THE CURRENT → EYE ON EUROPE Issue 1099 · February 11, 2026

Bruised, Battered, and Battling for Survival  

Despite Labour’s huge majority, the UK government looks fragile

Bruised, Battered, and Battling for Survival  
Photo: AP Images

BYthe time you read this, the man who took Labour to a landslide victory less than two years ago might be gone. At press time, Keir Starmer’s premiership is on life support. After months of crisis and missteps, he’s lost his second chief of staff, Morgan McSweeney, leaving Downing Street brain dead, and his umpteenth director of communications, Tim Allan.

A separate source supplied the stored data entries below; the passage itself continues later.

(** X14: when the window starts on 1 January of the year of
    BACKTEST_START, on distinct calendar dates and positive prices, with
    MIN_WEIGHT and the sensitivity not negative, every row of the table
    of the built-in strategy has min_spd <= dynamic_spd <= max_spd and
    min_spd <= uniform_spd <= max_spd, and a dynamic_pct that is a
    number lies between 0 and 100. *)
Theorem builtin_strategy_in_range (conf : Config) (df : DataFrame) :
  let dfb := loc_slice df (BACKTEST_START conf) (BACKTEST_END conf) in
  0 <= MIN_WEIGHT conf -> 0 <= ALPHA conf ->
  dfb <> [] ->
  NoDup (map date dfb) ->
  Forall (fun r => valid (date r) = true) dfb ->
  Forall (fun r => 0 < btc_close r) dfb ->
  index_min (map date dfb) =
    Some (mkTimestamp (year (BACKTEST_START conf)) 1 1) ->
  exists rows,
    compute_cycle_spd conf df (compute_weights conf) = Ok rows /\
    Forall (fun row =>
              min_spd row <= dynamic_spd row <= max_spd row /\
              min_spd row <= uniform_spd row <= max_spd row /\
              forall u, dynamic_pct row = Fin u -> 0 <= u <= 100)
           rows.
Proof.
  intros dfb Hmin Halpha Hne Hnd Hvalid Hpos Hlo.
  destruct (compute_weights_emit conf df Hnd) as [Hidx _].
  destruct (compute_cycle_spd_covered conf df (compute_weights conf) Hne)
    as (rows & Hrows & HF).
  { intros r Hr. rewrite Hidx. now apply in_map. }
  exists rows. split; [exact Hrows |]. fold dfb in HF.
  assert (Hall : forall c, In c (cycles dfb) ->
            forall row,
              cycle_row (clip_lower (fillna (compute_weights conf df))) c
              = Ok row ->
              min_spd row <= dynamic_spd row <= max_spd row /\
              min_spd row <= uniform_spd row <= max_spd row /\
              forall u, dynamic_pct row = Fin u -> 0 <= u <= 100).
  { intros c Hc row Hrow.
    destruct (loc_cycle_weights conf df c Hmin Halpha Hnd Hvalid Hlo Hc)
      as (Hloc & Hsum & Hnn).
    assert (Hcne : c_rows c <> []).
    { destruct (index_max (map date dfb)) as [hi |] eqn:Ehi;
        [| destruct dfb; discriminate].
      pose proof (cycles_loop dfb _ hi Hlo Ehi) as Hloop.
      eapply cycle_loop_nonempty; eauto. }
    assert (Hcpos : Forall (fun r => 0 < btc_close r) (c_rows c)).
    { rewrite Forall_forall in *. intros r Hr. apply Hpos.
      destruct (index_max (map date dfb)) as [hi |] eqn:Ehi;
        [| destruct dfb; discriminate].
      pose proof (cycles_loop dfb _ hi Hlo Ehi) as Hloop.
      now destruct (cycle_loop_rows dfb hi _ _ _ c r Hloop Hc Hr). }
    rewrite (cycle_row_ok _ c _ Hloc) in Hrow. injection Hrow as <-.
    cbn [min_spd max_spd uniform_spd dynamic_spd dynamic_pct].
    pose proof (uniform_in_range (c_rows c) Hcne Hcpos) as HU.
    assert (Hlen : length (cycle_weights conf (c_rows c))
                   = length (c_rows c)) by apply cycle_weights_length.
    pose proof (dynamic_in_range (c_rows c) Hcne Hcpos _ Hlen Hnn) as HD.
    rewrite Hsum, !Qmult_1_r in HD.
    split; [exact HD |]. split; [exact HU |].
    intros u Hu.
    destruct (low_positive (c_rows c) Hcne Hcpos) as [Hlow Hle].
    destruct (Qlt_le_dec (np_min (map btc_close (c_rows c)))
                         (np_max (map btc_close (c_rows c)))) as [L | L].
    - pose proof (spd_antitone_strict _ _ Hlow L) as Hrange.
      destruct (pct_in_range _ _ _ Hrange HD) as (u' & Eu & Hu').
      rewrite Eu in Hu. injection Hu as <-. exact Hu'.
    - assert (E : np_max (map btc_close (c_rows c))
                  == np_min (map btc_close (c_rows c))) by lra.
      assert (Hrange :
                1 / np_min (map btc_close (c_rows c)) * sats
                - 1 / np_max (map btc_close (c_rows c)) * sats == 0)
        by (rewrite E; ring).
      destruct (pct_degenerate
                  (Qsum (map (fun p => fst p * snd p)
                     (combine (cycle_weights conf (c_rows c))
                        (map (fun r => 1 / btc_close r * sats)
                             (c_rows c)))))
                  _ _ Hrange) as [Hd _].
      rewrite Hu in Hd. discriminate. }
  clear Hrows. revert HF Hall. generalize (cycles dfb).
  intros l HF Hall.
  induction HF as [| c row cs rows Hrow _ IH]; constructor.
  - apply (Hall c); [now left | exact Hrow].
  - apply IH. intros c' Hc'. apply Hall. now right.
Qed.

Lemma builtin_strategy_in_range_witness :
  exists rows,
    compute_cycle_spd cfg two_cycles (compute_weights cfg) = Ok rows /\
    Forall (fun row =>
              min_spd row <= dynamic_spd row <= max_spd row /\
              min_spd row <= uniform_spd row <= max_spd row /\
              forall u, dynamic_pct row = Fin u -> 0 <= u <= 100)
           rows.
Proof.
  apply (builtin_strategy_in_range cfg two_cycles).
  - vm_compute. discriminate.
  - vm_compute. discriminate.
  - discriminate.
  - vm_compute. repeat constructor; simpl; intuition discriminate.
  - repeat constructor.
  - repeat constructor.
  - reflexivity.
Defined.

(** Without that alignment the bound can fail: in the window that starts
    on 2013-06-01 the two groups of the allocator fall in one cycle of
    the evaluator, whose weights then sum to 2, and dynamic_spd is above
    max_spd. *)
Example midyear_out_of_range :
  exists row,
    compute_cycle_spd cfg midyear (compute_weights cfg) = Ok [row] /\
    max_spd row < dynamic_spd row.
Proof. eexists. split; vm_compute; reflexivity. Qed.

(* ================================================================== *)
(** * Further properties of the reductions *)
(* ================================================================== *)

Module ReducerMoreFacts.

His agenda’s now controlled by backbench MPs, who remain convinced that if only taxes were hiked further on the rich, there’d be an endless pot of money to fund their pet causes, and rebel against all and any politically painful choices. But external threats abound too. Here are four trends in British politics giving the government migraines.

Green Shoots

If there was ever a parliamentary by-election from Starmer’s nightmares, it’s the one coming up in East Manchester on February 26. Roughly split between Muslims and students, and white working class, the hard-left Greens and poll-topping Reform both spy a chance to grab the seat off Labour. On-the-ground reports suggest little love for Labour but a pretty even three-way split. The kicker is, it would have been an easy Labour win if only Starmer hadn’t blocked the popular mayor of Manchester, Andy Burnham, from standing; Burnham makes no secret of his ambition to replace Starmer, so Labour’s ruling committee blocked his candidacy.

One insider has described the prospect of a Green victory as “deadly”; it destroys Labour’s narrative as the only left-wing alternative to Reform. Labour is hemorrhaging from the left to the Greens, whose telegenic new leader, Zack Polanski, believes there’s no limit to state resources. Because the government borrows from the state’s central bank, you see, it’s essentially borrowing from itself (most government debt actually comes from the fiscally hawkish international markets), and would tax billionaires simply as a moral imperative and not for the revenue. He’s also snapped up Muslims who believe Labour’s been too pro-Israel (!), and once rock-solid urban seats are looking dicey for Labour.